- Diocese: Sideia
- Installed: 15 November 1966
- Term ended: 7 March 1970
- Other posts: Prefect of Samarai (1951–1956) Titular Bishop of Onuphis (1956–1966) Vicar Apostolic of Samarai (1956–1966)

Orders
- Ordination: 30 November 1926 at St Mary's Cathedral, Sydney by Patrick Vincent Dwyer
- Consecration: 25 February 1957 at Our Lady of the Sacred Heart Church, Randwick by Romolo Carboni

Personal details
- Born: Francis John Doyle 6 October 1897 Noorat, Victoria, Australia
- Died: 4 November 1973 (aged 76) Boroko, National Capital District, Papua New Guinea
- Buried: Port Moresby, National Capital District, Papua New Guinea
- Denomination: Catholic Church
- Occupation: Catholic bishop

= Francis John Doyle =

Australian Roman Catholic bishop

Francis John Doyle (6 October 1897 — 4 November 1973) was an Australian-born clergyman and bishop for the Roman Catholic Diocese of Alotau-Sideia.

==Early life==
Doyle was born in Noorat on 6 October 1987, to William and Mary Doyle. He received his primary education at St Ignatius' Boys School, Richmond, run by the De La Salle Brothers. He received his secondary education at the Apostolic School, Douglas Park, a preparatory minor seminary run by the Missionaries of the Sacred Heart, to prepare young men entering the novitiate.

==Priesthood==
On 30 November 1926, he was ordained a priest for the Missionaries of the Sacred Heart at St Mary's Cathedral, Sydney by Bishop Patrick Vincent Dwyer. He was one of eight men from the Missionaries of the Sacred Heart to be ordained to the priesthood during the ceremony.
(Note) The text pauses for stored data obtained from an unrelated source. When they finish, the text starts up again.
(* ===== verification/ElementProps.v ===== *)
(** Properties of the message elements, uniform over the 80 entries of the
    three dispatch tables. *)
From S2P Require Import Prelude Io.
From S2P Require Import ElementsAcList ElementsAc ElementsControl ElementsImage ElementsWtpDesc.
From S2P Require Import ElementsWtp Elements80211a Elements80211b Element Termination.

(** An AC Descriptor with one sub-element. *)
Definition sample_acdescriptor : AcDescriptor.capwap_acdescriptor_element :=
  {| AcDescriptor.stations := 3; AcDescriptor.stationlimit := 10; AcDescriptor.activewtp := 1;
     AcDescriptor.maxwtp := 2; AcDescriptor.security := 4; AcDescriptor.rmacfield := 1;
     AcDescriptor.dtlspolicy := 4;
     AcDescriptor.descsubelement :=
       [{| AcDescriptor.vendor := 23456; AcDescriptor.type := 4; AcDescriptor.length := 3;
           AcDescriptor.data := [49; 46; 48; 0] |}] |}.

Lemma sample_acdescriptor_wf : element_wf K_acdescriptor sample_acdescriptor.
Proof.
  unfold element_wf, AcDescriptor.wf. split_and!; try by_computation.
  constructor; [|constructor]. split; [cbn; lia|]. split; [by left|].
  exists [49; 46; 48]. cbn. repeat split; lia.
Qed.

(** C3: for the 76 kinds of message element that are [receivable] and every
    well-formed value of them, the bytes written by [create] are parsed back by
    [parse] to that very value, the parser consumes exactly the bytes of the
    element whatever follows them, no assertion fails, and as much fuel as there
    are bytes is enough for its loops.  The four other kinds are an IEEE 802.11
    Statistics, an Update Station QoS, a WTP Timestamp and an MTU Discovery
    Padding, which no receiver takes as they are written. *)
Theorem element_encode_decode `{Indeterminate} k (d : element_data k) fuel rest :
  receivable k = true -> element_wf k d ->
  (length (wire (create (element_ops k) d)) < fuel)%nat ->
  zlen (wire (create (element_ops k) d)) < 65536 ->
  run (parse (element_ops k) fuel)
    (Stream (zlen (wire (create (element_ops k) d))) (wire (create (element_ops k) d) ++ rest)) =
  Done (Some d, Stream 0 rest).
Proof. intros _. apply element_roundtrip. Qed.

Lemma element_encode_decode_witness :
  let ops := @element_ops zero_memory K_acdescriptor in
  run (parse ops 24) (Stream 23 (wire (create ops sample_acdescriptor) ++ [1; 2; 3])) =
  Done (Some sample_acdescriptor, Stream 0 [1; 2; 3]).
Proof.
  apply (@element_encode_decode zero_memory K_acdescriptor sample_acdescriptor 24 [1; 2; 3]);
    [reflexivity|apply sample_acdescriptor_wf|vm_compute; lia|vm_compute; reflexivity].
Defined.

(** The copy of a well-formed element made by [clone] is written to a
    packet with the same calls as the original. *)
Lemma element_clone_equivalent `{Indeterminate} k (d : element_data k) :
  element_wf k d ->
  create (element_ops k) (clone (element_ops k) d) = create (element_ops k) d.
Proof. apply element_clone. Qed.

Lemma element_clone_equivalent_witness :
  let ops := @element_ops zero_memory K_acdescriptor in
  create ops (clone ops sample_acdescriptor) = create ops sample_acdescriptor.
Proof. apply (@element_clone_equivalent zero_memory K_acdescriptor), sample_acdescriptor_wf. Defined.

(** writing a well-formed element makes only calls that pass the
    assertions of the write functions: no empty block, no null pointer. *)
Lemma element_create_safe `{Indeterminate} k (d : element_data k) :
  element_wf k d -> forallb call_asserts (create (element_ops k) d) = true.
Proof. apply element_safe. Qed.

Lemma element_create_safe_witness :
  forallb call_asserts (create (@element_ops zero_memory K_acdescriptor) sample_acdescriptor) = true.
Proof. apply (@element_create_safe zero_memory K_acdescriptor), sample_acdescriptor_wf. Defined.

(** Whatever bytes arrive, an element that [parse] accepts satisfies the
    assertions at the head of its [create], so that it can be sent on, for
    every kind but the five that [parse_establishes_asserts] excludes. *)
Lemma element_parse_safe `{Indeterminate} k fuel s (d : element_data k) s' :
  parse_establishes_asserts k = true -> stream_ok s ->
  run (parse (element_ops k) fuel) s = Done (Some d, s') -> element_asserts k d = true.
Proof. apply element_parse_asserts. Qed.

Lemma element_parse_safe_witness :
  element_asserts K_location {| Location.value := [108; 97; 98; 0] |} = true.
Proof.
  apply (@element_parse_safe zero_memory K_location 1 (Stream 3 [108; 97; 98]) _ (Stream 0 [])).
  - reflexivity.
  - split; [cbn; lia|by_computation].
  - reflexivity.
Defined.

(** the assertions are not established by a WTP Name, whose parser
    accepts a name that starts with a NUL: the element is received, and
    sending it again violates the assertion of its [create]. *)
Lemma wtpname_accepts_unsendable `{Indeterminate} fuel :
  let d := {| WtpName.name := [0; 65; 0] |} in
  run (parse (element_ops K_wtpname) fuel) (Stream 2 [0; 65]) = Done (Some d, Stream 0 []) /\
  element_asserts K_wtpname d = false.
Proof. done. Qed.

(** the dispatch on the element id finds a kind exactly under the id of
    that kind: no two elements share an id, no entry is at a wrong index, and
    ids outside the tables or in their holes find nothing. *)
Lemma dispatch_correct id k :
  capwap_get_message_element_ops id = Some k <-> id = kind_id k.
Proof. split; [intros E; symmetry; by apply table_inverse|intros ->; apply table_lookup]. Qed.

(** C37: every parse callback but those of the two address lists ends on every
    input, its loops making fewer turns than there are bytes ahead: it returns
    an element or nothing, or the assertion of [read_block] fails on a block of
    no bytes. *)
Theorem element_parse_terminates `{Indeterminate} k fuel s :
  loops_on_counter k = false -> (length (st_bytes s) < fuel)%nat ->
  run (parse (element_ops k) fuel) s = Asserted \/
  exists r, run (parse (element_ops k) fuel) s = Done r.
Proof.
  intros Hk Hf. pose proof (parse_ends k fuel s Hk Hf) as He. unfold ends in He.
  destruct (run _ s) as [r| |]; [right; by exists r|by left|done].
Qed.

Lemma element_parse_terminates_witness :
  let s := Stream 20 [0; 0; 0; 1; 0; 0; 0; 2; 65; 66; 0; 1; 0; 1; 67; 0; 0; 0; 0; 0] in
  run (parse (@element_ops zero_memory K_wtpboarddata) 21) s = Asserted \/
  exists r, run (parse (@element_ops zero_memory K_wtpboarddata) 21) s = Done r.
Proof. apply (@element_parse_terminates zero_memory K_wtpboarddata); [reflexivity|cbn; lia]. Defined.

(** Both ends happen: an MTU Discovery Padding of no bytes, and a board data
    sub-element of no bytes, stop a debug build at the assertion of
    [read_block]. *)
Lemma empty_block_asserted `{Indeterminate} fuel :
  run (parse (element_ops K_mtudiscovery) fuel) (Stream 0 []) = Asserted /\
  run (parse (@element_ops zero_memory K_wtpboarddata) 21)
    (Stream 14 [0; 0; 0; 1; 0; 0; 0; 0; 0; 1; 0; 2; 65; 66]) = Asserted.
Proof. split; reflexivity. Qed.

(** an MTU Discovery Padding with any padding at all is refused by its own
    parser: the guard rejects every element that is not empty. *)
Lemma mtudiscovery_refuses_padding `{Indeterminate} n fuel rest :
  0 < n < 65536 ->
  let bytes := wire (create (element_ops K_mtudiscovery) {| MtuDiscovery.length := n |}) in
  zlen bytes = n /\
  run (parse (element_ops K_mtudiscovery) fuel) (Stream n (bytes ++ rest)) =
    Done (None, Stream n (bytes ++ rest)).
Proof.
  intros Hn bytes.
  assert (Hb : zlen bytes = n).
  { unfold bytes. cbn [create element_ops]. unfold MtuDiscovery.capwap_mtudiscovery_element_create.
    cbn [MtuDiscovery.length]. rewrite <- fmap_replicate, length_wire_u8s, length_replicate. lia. }
  split; [done|]. cbn [parse element_ops]. unfold MtuDiscovery.capwap_mtudiscovery_element_parsing.
  rewrite run_ready by (rewrite length_app; lia). by rewrite (proj2 (Z.ltb_lt 0 n)) by lia.
Qed.

Lemma mtudiscovery_refuses_padding_witness :
  run (parse (@element_ops zero_memory K_mtudiscovery) 9) (Stream 2 [255; 255; 7]) =
    Done (None, Stream 2 [255; 255; 7]).
Proof. apply (@mtudiscovery_refuses_padding zero_memory 2 9 [7]). lia. Defined.

(** IEEE 802.11 Update Station QoS cannot be received: [create] writes 15
    bytes for every well-formed element and [parse] insists on 14. *)
Lemma updatestationqos_refused `{Indeterminate} d fuel rest :
  UpdateStationQos.wf d ->
  let bytes := wire (create (element_ops K_80211_updatestationqos) d) in
  run (parse (element_ops K_80211_updatestationqos) fuel) (Stream (zlen bytes) (bytes ++ rest)) =
    Done (None, Stream 15 (bytes ++ rest)).
Proof. apply UpdateStationQos.parse_rejects_create. Qed.

Definition sample_qos : UpdateStationQos.capwap_80211_updatestationqos_element :=
  {| UpdateStationQos.radioid := 1; UpdateStationQos.address := [0; 17; 34; 51; 68; 85];
     UpdateStationQos.qos :=
       replicate 4 {| UpdateStationQos.priority8021p := 3; UpdateStationQos.dscp := 46 |} |}.

Lemma updatestationqos_refused_witness :
  (run (parse (@element_ops zero_memory K_80211_updatestationqos) 99)
    (Stream 15 (wire (create (@element_ops zero_memory K_80211_updatestationqos) sample_qos) ++ []))) =
  Done (None, Stream 15 (wire (create (@element_ops zero_memory K_80211_updatestationqos) sample_qos) ++ [])).
Proof.
  apply (@updatestationqos_refused zero_memory sample_qos 99 []).
  unfold UpdateStationQos.wf. split_and!; by_computation.
Defined.

(** the microseconds do not all survive: 123456 does, 15624 comes back as
    15625, and 999999 has no 32-bit fraction at all. *)
Lemma timestamp_microseconds_shift `{Indeterminate} :
  let trip u := WtpTimestamp.tv_usec (WtpTimestamp.convert_ntp_time_into_unix_time
    (WtpTimestamp.convert_unix_time_into_ntp_time
       {| WtpTimestamp.tv_sec := 0; WtpTimestamp.tv_usec := u |})) in
  trip 123456 = 123456 /\ trip 15624 = 15625 /\
  u32_of_double (double_mul (double_mul (double_of_int (999999 + 1)) (double_of_int 4294967296))
    WtpTimestamp.double_1em6) = None.
Proof. by vm_compute. Qed.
He received his first appointment in 1927, sent to the mission on Thursday Island in Queensland. In 1930, he was sent to found the mission in Samarai, a small island off the eastern tip of Papua New Guinea. In Samarai, he faced many difficulties as a missionary, with a complete lack of funds and no suitable sea-going launch. He initially stayed in a disused butcher's shop, as no other suitable accommodation could be found. There were just 12 Catholics in the region, which led Doyle to quip he had "the smallest parish in the world".

He returned to Sydney briefly in 1931 to fundraise for the mission. He returned to Thursday Island by 1934 and served as parish priest.

He served as rector of Downlands College in Toowoomba from 1938 to 1945. During the war, the college served as a hospital and many of the students had to be sent to Dalby.
In 1945, he was sent to Darwin to serve as Superior of the mission there. He returned to Sydney in 1948, where he was parish priest of Randwick.

==Episcopate==
On 18 May 1951, Doyle was appointed the first Prefect of Samarai. On 11 November 1956, it was raised to the status of Vicariate Apostolic and he was appointed Titular Bishop of Onuphis. He was consecrated a bishop on 25 February 1957 at Our Lady of the Sacred Heart Church, Randwick by Archbishop Romolo Carboni.

He brought many priests from Downlands College to assist him in his ministry in the region. He also had several lay missionaries working in the Mission, including three of the children of Maria von Trapp, the inspiration for the 1965 film The Sound of Music.

On 15 November 1966, the Vicariate Apostolic was raised to the status of a diocese and named the Diocese of Sideia, with Doyle becoming its first bishop.

One of Doyle's proudest achievements as bishop, was the ordination of the first local priest of the Diocese: Father John Mathew Sinou MSC. With the support of Doyle, he was to study for the priesthood and was ordained by him on 7 March 1969.

==Retirement and death==
On 7 May 1970, Doyle resigned as Bishop of Sideia due to ill-health and was appointed Titular Bishop of Árd Carna. Doyle died on 4 November 1973. He was found dead the next day, at De Boismenu College, Bomana, where he had been living since retirement. He had suffered from high blood pressure for several years.